Bei der kürzlich beendeten multinationalen Übung Talisman Sabre 2025 in Australien (Soldat & Technik berichtete) führten mehrere hundert Angehörige der amerikanischen 11th Airborne Division eine strategische Luftlandung per Fallschirm durch. Beteiligt waren auch ein Dutzend deutsche Fallschirmjäger. Vier amerikanische und zwei australische Transportflugzeuge vom Typ C-17 Globemaster III verlegten die Kräfte in einem über 14-stündigen Flug vom Stützpunkt Elmendorf-Richardson in Alaska.
Nach knapp 11.000 Kilometern Flugstrecke über den Pazifik sprangen 323 Mann des 3rd Battalion, 509th Parachute Regiment mit ihren deutschen Kameraden am 14. Juli bei Nacht über Australien ab. Außerdem abgesetzt wurde Ausrüstung wie HMMWV-Fahrzeuge. Bei solchen Massenabsprüngen im Dunkeln ist mit Ausfällen von bis zu zehn Prozent schon ohne Feindeinwirkung zu rechnen. Hier gab es glücklicherweise nur drei leichte Verletzungen, eine davon durch den Zusammenstoß von zwei Springern in der Luft.
Weiterer Nachtsprung bei Talisman Sabre
Nach der Landung stellten die Fallschirmjäger Verbindung mit französischen Kräften her und marschierten rund 50 Kilometer, um eine Siedlung nahe Townsville, Queensland einzunehmen.
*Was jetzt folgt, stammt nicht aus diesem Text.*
Definition is_live (w : world) (p : Z) : bool :=
  match sw_scs (w_sc w) !! p with Some _ => true | None => false end.

(** A wrapper the callback made: Python adopts the first reference to it. *)
Definition created (w w' : world) (p : Z) : Z := c_bool (negb (is_live w p) && is_live w' p).

Definition s_run {A} (s : sys) (m : M A) (k : A -> world -> sys) : option sys :=
  '(a, w) ← m (y_w s); Some (k a w).

Section sys.
Context (ev : env) `{WtHandler}.

Definition sys_step (o : sys_op) (s : sys) : option sys :=
  let x := y_x s in let xd := y_xd s in
  let marks := y_marks s in let bytes := y_bytes s in
  match o with
  | PyPush e data =>
      s_run s (aiopquic_tx_push_sc ev e data) (λ _ w, Sys w x xd (marks + mark_of e) bytes)
  | PyTake =>
      s_run s rx_take (λ o w,
        Sys w (λ p, x p + match o with Some e => rx_ref p e | None => 0 end) xd marks bytes)
  | PyClear => s_run s (aiopquic_clear_rx ev) (λ _ w, Sys w x xd marks bytes)
  | PyCredit cnx id sc =>
      s_run s (aiopquic_push_fc_credit ev cnx id sc) (λ _ w, Sys w x xd marks bytes)
  | PyFlag p f => s_run s (sc_flag_step p f) (λ _ w, Sys w x xd marks bytes)
  | PyRead p n => s_run s (rx_read p n) (λ _ w, Sys w x xd marks bytes)
  | PySc o => s_run s (on_sc (sc_step o)) (λ _ w, Sys w (op_refs o x) xd marks (bytes + op_bytes o))
  | PyRing p ok blk capacity max_record =>
      s_run s (dgram_create p ok blk capacity max_record)
        (λ r w, Sys w x (if r =? 0 then xd else inc xd p) marks bytes)
  | PyRecord db data => s_run s (dgram_push db data) (λ _ w, Sys w x xd marks bytes)
  | PyRelease cnx db =>
      s_run s (aiopquic_dgram_ring_release ev cnx db) (λ _ w, Sys w x (dec xd db) marks bytes)
  | PyFlush => s_run s (aiopquic_dgram_ring_release_flush ev) (λ _ w, Sys w x xd marks bytes)
  | PyArm => s_run s (aiopquic_arm_tx_event_ring_drain_pending ev) (λ _ w, Sys w x xd marks bytes)
  | PyAlpn csv => s_run s (aiopquic_ctx_set_alpn_list ev csv) (λ _ w, Sys w x xd marks bytes)
  | PyThread t => s_run s (setb (b_set_thread_ctx t)) (λ _ w, Sys w x xd marks bytes)
  | WkLoop mode =>
      s_run s (aiopquic_loop_cb ev (S (Z.to_nat (spsc_ring_count (b_tx_event_ring (w_ctx (y_w s)))))) mode)
        (λ _ w, Sys w x xd marks bytes)
  | WkStream race cnx id bts length data fe p =>
      s_run s (aiopquic_stream_cb ev race cnx id bts length data fe p)
        (λ _ w, Sys w (λ q, x q + created (y_w s) w q) xd marks (bytes + run_bytes race))
  end.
Im weiteren Verlauf der Übung führten über 400 amerikanische, 100 deutsche und 36 französische Soldaten einen weiteren Nachtsprung bei Shoalwater Bay durch. Die Risiken solcher Operationen bedeuten zugleich einen taktischen Vorteil, wenn sich der Gegner überraschend im Dunkeln abgesetzten Luftlandekräften gegenübersieht.
Moderne Technologie trägt zur Präzision von nächtlichen Absprüngen bei und reduziert die Risiken. Der Kommandeur des 2nd Infantry Brigade Combat Teams (Airborne) der 11th Airborne Division, der die Operation führte, konnte während des Anflugs über Sprech-, Video- und Datenverbindungen mit vorgesetzten Hauptquartieren kommunizieren und betonte die Vorteile, ein Bataillon unter einem vollständig über die Situation orientiertem Kommando präzise überall auf der Welt absetzen zu können.
Die zuerst 1943 aufgestellte, 1965 deaktivierte und 2022 in Alaska neu etablierte 11th Airborne Division mit dem modernen Beinamen „Arctic Angels“ umfasst neben dem 2nd Infantry Brigade Combat Team (Airborne) noch das luftbewegliche 1st Infantry Brigade Combat Team mit leichten Fahrzeugen sowie das Arctic Aviation Command mit zwei Heeresfliegerbataillonen. Obwohl ihre Angehörigen speziell für den Kampf unter arktischen Bedingungen ausgebildet sind, dienen sie auch als Eingreiftruppe für den gesamten Pazifikraum und können ebenso im tropischen Klima wie in Australien eingesetzt werden.